Dans le précédent numéro de l’Orange Bleue nous insistions sur la liaison existant entre le nucléaire civil et militaire. La preuve accablante de ce lien toxique nous est donnée par la publication d’un communiqué du Ministère des Armées en date du 18 mars dernier qui nous fait part d’une collaboration « Etat-EDF-CEA » pour l’utilisation de deux réacteurs de la centrale de Civaux (Vienne) nécessaires à la production de tritium.

Le tritium est un gaz rare indispensable à « l’armement de dissuasion », il est utilisé notamment dans la composition des bombes « H » (thermonucléaire) et « N » (à neutron). Il est fourni à partir de matériaux contenant du lithium, lui-même utilisé dans la propulsion des sous-marins* . Ces matériaux irradiés dans le coeur des réacteurs, seront par la suite transférés dans un centre du CEA (Commissariat à l’Energie Atomique) d’où ils sortirons sous leur forme définitive.
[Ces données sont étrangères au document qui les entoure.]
(** X3: a call that leaves trailing arguments out is the call that
    writes their default arguments: the complete list binds to itself,
    and the two calls have one outcome in every build. *)
Theorem omitted_arguments_are_defaults cfg f explicit args full :
  bind_arguments f args = Some full →
  bind_arguments f full = Some full
  ∧ resolve cfg f explicit args = resolve cfg f explicit full
  ∧ call cfg f explicit args = call cfg f explicit full.
Proof.
  intros Hb.
  assert (Hfull : bind_arguments f full = Some full).
  { unfold bind_arguments in *. apply complete_full.
    apply (complete_length _ _ _ Hb). }
  assert (Hr : resolve cfg f explicit args = resolve cfg f explicit full).
  { unfold resolve. rewrite Hb, Hfull. reflexivity. }
  split; [exact Hfull|]. split; [exact Hr|].
  unfold call. rewrite Hr. reflexivity.
Qed.

(** X4: every function but [subtract] passes its complete argument list
    to [compute] as it is, in the order of its parameters; [subtract]
    passes all but the last as they are and the last, [beta], negated. *)
Theorem arguments_forwarded_unchanged cfg f explicit args c :
  resolve cfg f explicit args = built c →
  ∃ full, bind_arguments f args = Some full
    ∧ (f ≠ fn_subtract → cc_args c = full)
    ∧ (f = fn_subtract →
       ∃ init beta, full = init ++ [Sc beta]
                    ∧ cc_args c = init ++ [Sc (s_neg beta)]).
Proof.
  intros Hr. apply resolve_built in Hr as (_ & full & Hb & Hf).
  exists full. split; [exact Hb|]. split.
  - intros Hn. apply (forward_args _ _ _ _ Hf Hn).
  - intros ->. apply (forward_subtract_args _ _ _ Hf).
Qed.

(** X5: two calls reach the same class template of [implementation]
    exactly when their functions are the same, or are [add] and
    [subtract], or are the two overloads of [elementwise_square]. *)
Theorem implementation_shared_iff_same_family cfg f g explicit explicit'
  args args' c c' :
  resolve cfg f explicit args = built c →
  resolve cfg g explicit' args' = built c' →
  cc_impl c = cc_impl c' ↔ same_family f g.
Proof.
  intros Hr Hr'.
  apply resolve_built in Hr as (_ & full & _ & Hf).
  apply resolve_built in Hr' as (_ & full' & _ & Hf').
  rewrite (forward_impl _ _ _ _ Hf), (forward_impl _ _ _ _ Hf'). split.
  - apply same_family_impl.
  - unfold same_family.
    intros [-> | [[-> ->] | [[-> ->] | [[-> ->] | [-> ->]]]]]; reflexivity.
Qed.

(** X6: the specialization is selected by the type of the first
    container argument, and a call that is forwarded has no container
    argument of another type, unless it is the result of the
    non-allocating [elementwise_square]. *)
Theorem container_types_agree cfg f explicit args c :
  resolve cfg f explicit args = built c →
  (f ≠ fn_elementwise_square_into →
   ∀ ty (m : Container), Mat ty m ∈ args → ty = cc_type c)
  ∧ ∃ m rest, args = Mat (cc_type c) m :: rest.
Proof.
  intros Hr. apply resolve_built in Hr as (_ & full & Hb & Hf).
  pose proof Hb as Hb'. unfold bind_arguments in Hb'.
  apply complete_app in Hb' as (_ & ds & -> & _).
  apply forward_types in Hf as (Hall & m & rest & Hhead). split.
  - intros Hn ty m' Hin. apply (Hall Hn ty m').
    apply elem_of_app. left. exact Hin.
  - destruct args as [|a args].
    + rewrite bind_arguments_nil in Hb. discriminate.
    + injection Hhead as -> _. eexists _, _. reflexivity.
Qed.

(** X9: in a scalar type whose negation undoes itself, [add] is
    [subtract] with the second coefficient negated: the two functions
    forward the same call. *)
Theorem add_is_subtract_negated (backend : Backend) (Matrix : CType)
  (A B C : Container) (alpha beta : T) :
  (∀ x : T, s_neg (s_neg x) = x) →
  add backend Matrix A B C alpha beta
    = subtract backend Matrix A B C alpha (s_neg beta).
Proof. intros Hinv. rewrite subtract_add, Hinv. reflexivity. Qed.

End DispatchExtras.

(** X11: in a build that defines [HAVE_LINALG_LIB], a call of
    [subtract] has the outcome of the call of [add] with the second
    coefficient negated, whether the backend is given or defaulted:
    rejected alike, or the same kernel result.  With both coefficients
    left out it is [add(A, B, C, 1, -1)]. *)
Theorem subtract_call_agrees_with_add_call {T : Type} {ST : Scalar T}
  {CType : Type} `{EqDecision CType} {Container : Type}
  (cfg : Config T CType Container) (explicit : option Backend)
  (Matrix : CType) (A B C : Container) (alpha beta : T) :
  HAVE_LINALG_LIB ∈ macros cfg →
  call cfg fn_subtract explicit
      [Mat Matrix A; Mat Matrix B; Mat Matrix C; Sc alpha; Sc beta]
    = call cfg fn_add explicit
        [Mat Matrix A; Mat Matrix B; Mat Matrix C; Sc alpha; Sc (s_neg beta)]
  ∧ call cfg fn_subtract explicit [Mat Matrix A; Mat Matrix B; Mat Matrix C]
    = call cfg fn_add explicit
        [Mat Matrix A; Mat Matrix B; Mat Matrix C;
         Sc (s_lit 1); Sc (s_neg (s_lit 1))].
Proof.
  intros Hm. split; [apply subtract_call_is_add_call, Hm|].
  rewrite <- (subtract_call_is_add_call cfg explicit Matrix A B C _ _ Hm).
  unfold call, resolve. rewrite declared_cases.
  rewrite bool_decide_eq_true_2 by assumption.
  rewrite !decide_True by (unfold all_functions; rewrite !elem_of_cons; auto 10).
  reflexivity.
Qed.

(** * The further properties at concrete builds and containers *)

Lemma bind_arguments_appends_defaults_witness :
  bind_arguments fn_convolve
      [Mat SGMatrix_int X0; Mat SGMatrix_int W0; Mat SGMatrix_int Y0; Flag true]
    = Some [Mat SGMatrix_int X0; Mat SGMatrix_int W0; Mat SGMatrix_int Y0;
            Flag true; Flag true; I32 1; I32 1]
  ∧ length [Mat (T:=Z) SGMatrix_int X0; Mat SGMatrix_int W0; Mat SGMatrix_int Y0;
            Flag true; Flag true; I32 1; I32 1] = 7%nat.
Proof.
  split; [reflexivity|].
  apply (bind_arguments_appends_defaults (ST:=Scalar_Z) fn_convolve
           [Mat SGMatrix_int X0; Mat SGMatrix_int W0; Mat SGMatrix_int Y0; Flag true]).
  reflexivity.
Defined.

Lemma omitted_arguments_are_defaults_witness :
  call extended_build fn_matrix_product None
      [Mat SGMatrix_int A0; Mat SGMatrix_int B0; Mat SGMatrix_int C0; Flag true]
    = call extended_build fn_matrix_product None
        [Mat SGMatrix_int A0; Mat SGMatrix_int B0; Mat SGMatrix_int C0;
         Flag true; Flag false; Flag true].
Proof.
  apply (omitted_arguments_are_defaults (ST:=Scalar_Z) extended_build
           fn_matrix_product None
           [Mat SGMatrix_int A0; Mat SGMatrix_int B0; Mat SGMatrix_int C0; Flag true]).
  reflexivity.
Defined.
Lemma X10_flags_read_their_own_tokens_witness :
  let l1 := ["nodejs_als"; "nodejs_compat"; "no_nodejs_compat_v2"] in
  let l2 := ["no_nodejs_compat"; "nodejs_als"] in
  agree_on ["nodejs_als"; "no_nodejs_als"] l1 l2
  ∧ (∃ r1 r2,
       returns (getNodeCompat None l1 None) r1
       ∧ returns (getNodeCompat None l2 None) r2
       ∧ hasNodejsAlsFlag r1 = hasNodejsAlsFlag r2).
Proof.
  intros l1 l2.
  assert (Ha : agree_on ["nodejs_als"; "no_nodejs_als"] l1 l2).
  { intros t Ht. apply list_elem_of_In in Ht. simpl in Ht.
    destruct Ht as [<-|[<-|[]]]; split; intros Hin;
      apply list_elem_of_In in Hin; simpl in Hin;
      apply list_elem_of_In; simpl; intuition discriminate. }
  split; [exact Ha |].
  destruct (X10_flags_read_their_own_tokens None None l1 l2)
    as (r1 & r2 & H1 & H2 & Hals & _).
  exists r1, r2. split; [exact H1 |]. split; [exact H2 |].
  exact (Hals Ha).
Defined.

End Inputs.

(** ** The handler of [wrangler deploy] *)

Section DeployHandler.

Import Deploy.

Context {ET : ExternalTypes} {EC : ExternalCalls}.

Implicit Types (P : Event → Prop) (args : Args.t).

Lemma emits_ret {A : Type} P (a : A) :
  emits P (λ out, out = Returned a) (mret a).
Proof. intros tr. exists []. by rewrite app_nil_r. Qed.

Lemma emits_throw {A : Type} P (t : Thrown Err) :
  emits P (λ out : Outcome Err A, out = Threw t) (throw t).
Proof. intros tr. exists []. by rewrite app_nil_r. Qed.

Lemma emits_call {A : Type} P (ev : Event) (r : Outcome Err A) :
  P ev → emits P (λ out, out = r) (call ev r).
Proof. intros Hev tr. exists [ev]. repeat split. by constructor. Qed.

Lemma emits_warn P (message : string) :
  P (LoggerWarn message) →
  emits P (λ out, out = Returned tt) (warn message).
Proof. intros Hev tr. exists [LoggerWarn message]. repeat split. by constructor. Qed.

Lemma emits_bind {A B : Type} P (Q1 : Outcome Err A → Prop)
    (Q : Outcome Err B → Prop) (m : IO A) (f : A → IO B) :
  emits P Q1 m →
  (∀ a, Q1 (Returned a) → emits P Q (f a)) →
  (∀ t, Q1 (Threw t) → Q (Threw t)) →
  emits P Q (m ≫= f).
Proof.
  intros Hm Hf Ht tr. destruct (Hm tr) as (new & Htr & Hnew & Hq).
  unfold mbind, IO_bind. destruct (m tr) as [[a|t] tr']; simpl in *; subst tr'.
  - destruct (Hf a Hq (tr ++ new)) as (new' & Htr' & Hnew' & Hq').
    exists (new ++ new'). rewrite Htr', (assoc_L (++)).
    split; [done |]. split; [by apply Forall_app | done].
  - exists new. auto.
Qed.

Lemma emits_assoc {A B C : Type} P (Q : Outcome Err C → Prop)
    (m : IO A) (g : A → IO B) (f : B → IO C) :
  emits P Q (m ≫= λ a, g a ≫= f) → emits P Q ((m ≫= g) ≫= f).
Proof.
  intros Hm tr. destruct (Hm tr) as (new & Htr & Hnew & Hq).
  exists new. unfold mbind, IO_bind in *.
  by destruct (m tr) as [[a|t] tr'].
Qed.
Un tel accord n’est pas nouveau, il existait déjà une collaboration EDF -industrie de la Défense ; les premiers réacteurs électro-nucléaires avaient cette double finalité dans l’objectif de produire du plutonium nécessaire à la fabrication des bombes. Ce qui est inédit par contre est que pour la première fois l’industrie nucléaire civile est ouvertement proclamée comme étant au service de notre industrie de destruction.

Le rehaussement du niveau d’alerte en matière de « dissuasion nucléaire » et l’ambition démesurée de la France à devenir la première puissance nucléaire en Europe, nécessitent à l’évidence, approvisionnement et production de moyens en composants essentiels à la satisfaction de cet objectif.

L’appétit des « marchands de canons » est insatiable. Un amendement au projet de la loi de finance 2024 proposait de puiser dans l’épargne populaire en permettant le détournement des fonds du livret « A » traditionnellement dévolus au logement social pour le financement de l’industrie d’armement. Mobiliser le pécule des Français, parfois durement acquis, pour une éventuelle participation à leur propre destruction, relève d’une manipulation machiavélique.

*Voir article « Mine de rien » précédent numéro.